Pedro Macedo Camacho is a Portuguese composer of classical music as well as film and video game scores. He is known for his Requiem to Inês de Castro, his score for Star Citizen and for his contribution to World of Warcraft: Shadowlands.

Biography
Camacho was born in Funchal, a city in Madeira, and started learning composition with Argentinean composer Roberto Pérez in his home city's Conservatoire and Arts School.

After three years, Camacho moved to Lisbon, where he continued his studies in the National Conservatoire for another four years with composer and teacher Eurico Carrapatoso. Under his guidance, Camacho received an A+ classification every year, becoming the only student ever to achieve this score.

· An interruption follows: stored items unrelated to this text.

(** C34: the disk server.  On an ATA device that keeps the standard's promises, a
    read request within the transfer limit returns exactly the bytes of the disk from
    the requested position, whatever its alignment, and leaves the disk as it was; a
    write of whole sectors stores exactly its bytes and nothing else; an unaligned write
    or a request over the limit is refused without touching the device; and a partition
    request finds the partition in the GPT and reads relative to its start. *)
Theorem disk_server_correct (limit : Z) (d : D) :
  mode d = Idle -> 3 <= limit < 2 ^ 16 ->
  (forall pos n buf, 0 <= pos -> 0 < n -> pos + n < 2 ^ 57 -> nsectors pos n <= limit ->
    exists d', handle (true, true) limit (BdevTransfer pos buf n false) d = Some (DONE, bytes_at (sector d) pos n, d') /\ sector d' = sector d /\ mode d' = Idle) /\
  (forall pos b, 0 <= pos -> pos mod SECTOR_SIZE = 0 -> (0 < length b)%nat -> Z.of_nat (length b) mod SECTOR_SIZE = 0 -> pos + Z.of_nat (length b) < 2 ^ 57 ->
    nsectors pos (Z.of_nat (length b)) <= limit ->
    exists d', handle (true, true) limit (BdevTransfer pos b (Z.of_nat (length b)) true) d = Some (DONE, [], d') /\ mode d' = Idle /\
      forall x, byte_at (sector d') x = if (pos <=? x) && (x <? pos + Z.of_nat (length b)) then default 0 (b !! Z.to_nat (x - pos)) else byte_at (sector d) x) /\
  (forall pos n buf write, 0 <= pos -> 0 < n -> pos + n < 2 ^ 57 -> (write = true /\ pos mod SECTOR_SIZE <> 0) \/ limit < nsectors pos n ->
    handle (true, true) limit (BdevTransfer pos buf n write) d = Some (ERROR, [], d)) /\
  (forall part pos n, bytes_at (sector d) SECTOR_SIZE 8 = GPT_SIGNATURE ->
    0 <= gpt_pentry (sector d) < 2 ^ 40 -> 0 <= gpt_pensz (sector d) * part < 2 ^ 32 ->
    let base := gpt_first_lba (sector d) part * SECTOR_SIZE in
    0 <= base -> 0 <= pos -> 0 < n -> base + pos + n < 2 ^ 57 -> nsectors (base + pos) n <= limit ->
    exists d', handle (true, true) limit (BdevPart part pos n) d = Some (base, bytes_at (sector d) (base + pos) n, d') /\ sector d' = sector d /\ mode d' = Idle).
Proof.
  intros Hm Hl. split; [|split; [|split]].
  - intros. apply transfer_read_ok; (done || lia).
  - intros. apply disk_bd_write_ok; (done || lia).
  - intros. by apply transfer_refused.
  - intros. by apply handle_part_ok.
Qed.
End Proofs.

As a pianist, Camacho started with teacher and musicologist, Robert Andres, and then with the Portuguese teacher, Melina Rebelo. He got an A in the final exam in Lisbon. Camacho was one of the very few students to finish the eight years' learning program in four years' time.

Pedro continued to learn with Carrapatoso until 2006 and, after his long classical training on composition and orchestration, Pedro was taught film scoring in Berklee College of Music.

Camacho claims that composing has been an important part of his life since he was ten years old, when he started composing short musical pieces using the vintage tracker program OctaMED on an Amiga 500.

Side by side with this classical learning process, Camacho started learning jazz theory, composition and piano with the pianist Jorge Borges and, more recently, in the Portuguese Jazz School, Hot Clube Portugal.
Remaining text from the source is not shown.